Extracted records:
_ _ _

(** * A polling I2C master for the STM32F30x: the driver and its properties

    Shallow embedding of [src/main/drivers/bus_i2c_stm32f30x.c]: the
    per-bus transaction record, the protocol state machine
    [i2cStateMachine], the recovery routine [i2cUnstick], the
    initialisation [i2cInit] and the blocking entry points [i2cWrite] and
    [i2cRead].

    Hardware is outside the program.  What the program tells the
    peripheral (transfer commands, data bytes, flag clears, pin levels,
    delays) is appended to a trace of events; what the peripheral tells
    the program (status flags, the receive register, the level of the
    clock pin) is an observation handed to every invocation of the state
    machine.  A flag is read at most once per invocation, so one
    observation per invocation loses nothing. *)

From Stdlib Require Import ZArith Lia Bool List Sorted.
From stdpp Require Import base option list.
Import ListNotations.
Local Open Scope Z_scope.

(** ** Machine integers *)

Definition u8 (z : Z) : Z := z mod 2 ^ 8.
Definition u16 (z : Z) : Z := z mod 2 ^ 16.
Definition u32 (z : Z) : Z := z mod 2 ^ 32.

Definition I2C_SHORT_TIMEOUT : Z := 0x1000.
Definition I2C_LONG_TIMEOUT : Z := u32 (10 * I2C_SHORT_TIMEOUT).

Definition I2C_HIGHSPEED_TIMING : Z := 0x00500E30.
Definition I2C_STANDARD_TIMING : Z := 0x00E0257A.

(** ** Enumerations and records of the driver *)

Inductive i2cState_t : Set :=
  | I2C_STATE_STOPPED
  | I2C_STATE_STOPPING
  | I2C_STATE_STARTING
  | I2C_STATE_STARTING_WAIT
  | I2C_STATE_R_ADDR
  | I2C_STATE_R_ADDR_WAIT
  | I2C_STATE_R_REGISTER
  | I2C_STATE_R_REGISTER_WAIT
  | I2C_STATE_R_RESTARTING
  | I2C_STATE_R_TRANSFER
  | I2C_STATE_W_ADDR
  | I2C_STATE_W_ADDR_WAIT
  | I2C_STATE_W_REGISTER
  | I2C_STATE_W_REGISTER_WAIT
  | I2C_STATE_W_RESTARTING
  | I2C_STATE_W_TRANSFER
  | I2C_STATE_NACK
  | I2C_STATE_BUS_ERROR.

Inductive i2cTransferDirection_t : Set := I2C_TXN_READ | I2C_TXN_WRITE.

(** Modelled from the spec: the bus identifiers [I2CDevice] are declared in
    [bus_i2c.h], which is not among the sources.  The spec fixes two
    physical buses; the identifiers are the indices of the hardware map,
    and [I2CINVALID] is the value [i2cInit] refuses. *)
Definition I2CDevice : Set := Z.
Definition I2CINVALID : I2CDevice := -1.
Definition I2CDEV_1 : I2CDevice := 0.
Definition I2CDEV_2 : I2CDevice := 1.

(** A pointer into a byte buffer: either into the static one-byte
    [writeBuf] of [i2cWrite], or into memory owned by the caller. *)
Inductive ptr : Set :=
  | writeBuf_at (off : Z)
  | caller_at (a : Z).

Definition ptr_add (p : ptr) (n : Z) : ptr :=
  match p with
  | writeBuf_at o => writeBuf_at (o + n)
  | caller_at a => caller_at (a + n)
  end.

Definition ptr_eqb (p q : ptr) : bool :=
  match p, q with
  | writeBuf_at a, writeBuf_at b => a =? b
  | caller_at a, caller_at b => a =? b
  | _, _ => false
  end.

Definition memory : Type := ptr -> Z.

Definition store (m : memory) (p : ptr) (v : Z) : memory :=
  fun q => if ptr_eqb q p then v else m q.

Record i2cBusState_t : Type := mkBus {
  device : I2CDevice;
  initialized : bool;
  state : i2cState_t;
  timeout : Z;                       (* uint32_t *)
  addr : Z;                          (* uint8_t, on-wire form *)
  rw : i2cTransferDirection_t;
  reg : Z;                           (* uint8_t *)
  len : Z;                           (* uint32_t *)
  buf : ptr;
  txnOk : bool
}.

Definition set_device v b := mkBus v (initialized b) (state b) (timeout b) (addr b) (rw b) (reg b) (len b) (buf b) (txnOk b).
Definition set_initialized v b := mkBus (device b) v (state b) (timeout b) (addr b) (rw b) (reg b) (len b) (buf b) (txnOk b).
Definition set_state v b := mkBus (device b) (initialized b) v (timeout b) (addr b) (rw b) (reg b) (len b) (buf b) (txnOk b).
Definition set_timeout v b := mkBus (device b) (initialized b) (state b) v (addr b) (rw b) (reg b) (len b) (buf b) (txnOk b).
Definition set_addr v b := mkBus (device b) (initialized b) (state b) (timeout b) v (rw b) (reg b) (len b) (buf b) (txnOk b).
Definition set_rw v b := mkBus (device b) (initialized b) (state b) (timeout b) (addr b) v (reg b) (len b) (buf b) (txnOk b).
Definition set_reg v b := mkBus (device b) (initialized b) (state b) (timeout b) (addr b) (rw b) v (len b) (buf b) (txnOk b).
Definition set_len v b := mkBus (device b) (initialized b) (state b) (timeout b) (addr b) (rw b) (reg b) v (buf b) (txnOk b).
Definition set_buf v b := mkBus (device b) (initialized b) (state b) (timeout b) (addr b) (rw b) (reg b) (len b) v (txnOk b).
Definition set_txnOk v b := mkBus (device b) (initialized b) (state b) (timeout b) (addr b) (rw b) (reg b) (len b) (buf b) v.

(** The peripheral instances and their pins. *)
Inductive I2C_TypeDef : Set := I2C1 | I2C2.
Inductive ioTag_t : Set := PB6 | PB7 | PF4 | PA10.

Definition I2C1_SCL := PB6.
Definition I2C1_SDA := PB7.
Definition I2C2_SCL := PF4.
Definition I2C2_SDA := PA10.

Record i2cDevice_t : Type := mkDev {
  dev : I2C_TypeDef;
  scl : ioTag_t;
  sda : ioTag_t;
  overClock : bool
}.

(** ** The hardware boundary *)

Inductive I2C_flag : Set :=
  | I2C_ISR_BUSY | I2C_ISR_TXIS | I2C_ISR_TC | I2C_ISR_RXNE
  | I2C_FLAG_NACKF | I2C_ISR_STOPF | I2C_ICR_STOPCF.

Inductive endMode : Set := I2C_SoftEnd_Mode | I2C_AutoEnd_Mode.

Inductive startStopMode : Set :=
  | I2C_Generate_Start_Write
  | I2C_Generate_Start_Read
  | I2C_Generate_Stop
  | I2C_No_StartStop.

Inductive ioConfig : Set := IOCFG_OUT_OD | IOCFG_I2C.
Inductive resource : Set := RESOURCE_I2C_SCL | RESOURCE_I2C_SDA.
Inductive i2cClock : Set := RCC_I2C1CLK_SYSCLK | RCC_I2C2CLK_SYSCLK.

(** One constructor per call the driver makes on the vendor library and
    on the IO layer, with the arguments the driver passes, as values of
    the C expressions at the call (the enabling constant [ENABLE], the
    owner tag and the alternate function, which never vary, are left
    out; the clock of [RCC_ClockCmd] is named by its peripheral, and the
    index of [IOInit] by the argument of [RESOURCE_INDEX]). *)
Inductive hwEvent : Type :=
  | I2C_TransferHandling (I2Cx : I2C_TypeDef) (Address Number_Bytes : Z)
                         (ReloadEndMode : endMode) (StartStopMode : startStopMode)
  | I2C_SendData (I2Cx : I2C_TypeDef) (Data : Z)
  | I2C_ReceiveData (I2Cx : I2C_TypeDef) (Data : Z)
  | I2C_ClearFlag (I2Cx : I2C_TypeDef) (flag : I2C_flag)
  | IOHi (io : ioTag_t)
  | IOLo (io : ioTag_t)
  | IOConfigGPIO (io : ioTag_t) (cfg : ioConfig)
  | delayMicroseconds (us : Z)
  | RCC_ClockCmd (I2Cx : I2C_TypeDef)
  | RCC_I2CCLKConfig (clk : i2cClock)
  | IOInit (io : ioTag_t) (res : resource) (index : Z)
  | IOConfigGPIOAF (io : ioTag_t) (cfg : ioConfig)
  | I2C_Init (I2Cx : I2C_TypeDef) (I2C_Timing : Z)
  | I2C_StretchClockCmd (I2Cx : I2C_TypeDef)
  | I2C_Cmd (I2Cx : I2C_TypeDef).

(** What one invocation of the state machine can see of the hardware:
    the status flags, the receive data register, and the successive
    levels [IORead] finds on the clock pin while the bus is unstuck. *)
Record hwObs : Type := mkObs {
  BUSY : bool;
  TXIS : bool;
  TC : bool;
  RXNE : bool;
  NACKF : bool;
  STOPF : bool;
  RXDR : Z;
  sclLevel : nat -> bool
}.

(** ** Program state *)

Record sys : Type := mkSys {
  busState : list i2cBusState_t;
  i2cHardwareMap : list i2cDevice_t;
  i2cErrorCount : Z;                 (* uint16_t *)
  mem : memory;
  trace : list hwEvent
}.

_ _ _

What is required:
What are the lines, exactly as written above, from the line with "on-wire form *)" to the line with "Inductive resource : Set", both included? Output only those.

Reply to the task:
  addr : Z;                          (* uint8_t, on-wire form *)
  rw : i2cTransferDirection_t;
  reg : Z;                           (* uint8_t *)
  len : Z;                           (* uint32_t *)
  buf : ptr;
  txnOk : bool
}.

Definition set_device v b := mkBus v (initialized b) (state b) (timeout b) (addr b) (rw b) (reg b) (len b) (buf b) (txnOk b).
Definition set_initialized v b := mkBus (device b) v (state b) (timeout b) (addr b) (rw b) (reg b) (len b) (buf b) (txnOk b).
Definition set_state v b := mkBus (device b) (initialized b) v (timeout b) (addr b) (rw b) (reg b) (len b) (buf b) (txnOk b).
Definition set_timeout v b := mkBus (device b) (initialized b) (state b) v (addr b) (rw b) (reg b) (len b) (buf b) (txnOk b).
Definition set_addr v b := mkBus (device b) (initialized b) (state b) (timeout b) v (rw b) (reg b) (len b) (buf b) (txnOk b).
Definition set_rw v b := mkBus (device b) (initialized b) (state b) (timeout b) (addr b) v (reg b) (len b) (buf b) (txnOk b).
Definition set_reg v b := mkBus (device b) (initialized b) (state b) (timeout b) (addr b) (rw b) v (len b) (buf b) (txnOk b).
Definition set_len v b := mkBus (device b) (initialized b) (state b) (timeout b) (addr b) (rw b) (reg b) v (buf b) (txnOk b).
Definition set_buf v b := mkBus (device b) (initialized b) (state b) (timeout b) (addr b) (rw b) (reg b) (len b) v (txnOk b).
Definition set_txnOk v b := mkBus (device b) (initialized b) (state b) (timeout b) (addr b) (rw b) (reg b) (len b) (buf b) v.

(** The peripheral instances and their pins. *)
Inductive I2C_TypeDef : Set := I2C1 | I2C2.
Inductive ioTag_t : Set := PB6 | PB7 | PF4 | PA10.

Definition I2C1_SCL := PB6.
Definition I2C1_SDA := PB7.
Definition I2C2_SCL := PF4.
Definition I2C2_SDA := PA10.

Record i2cDevice_t : Type := mkDev {
  dev : I2C_TypeDef;
  scl : ioTag_t;
  sda : ioTag_t;
  overClock : bool
}.

(** ** The hardware boundary *)

Inductive I2C_flag : Set :=
  | I2C_ISR_BUSY | I2C_ISR_TXIS | I2C_ISR_TC | I2C_ISR_RXNE
  | I2C_FLAG_NACKF | I2C_ISR_STOPF | I2C_ICR_STOPCF.

Inductive endMode : Set := I2C_SoftEnd_Mode | I2C_AutoEnd_Mode.

Inductive startStopMode : Set :=
  | I2C_Generate_Start_Write
  | I2C_Generate_Start_Read
  | I2C_Generate_Stop
  | I2C_No_StartStop.

Inductive ioConfig : Set := IOCFG_OUT_OD | IOCFG_I2C.
Inductive resource : Set := RESOURCE_I2C_SCL | RESOURCE_I2C_SDA.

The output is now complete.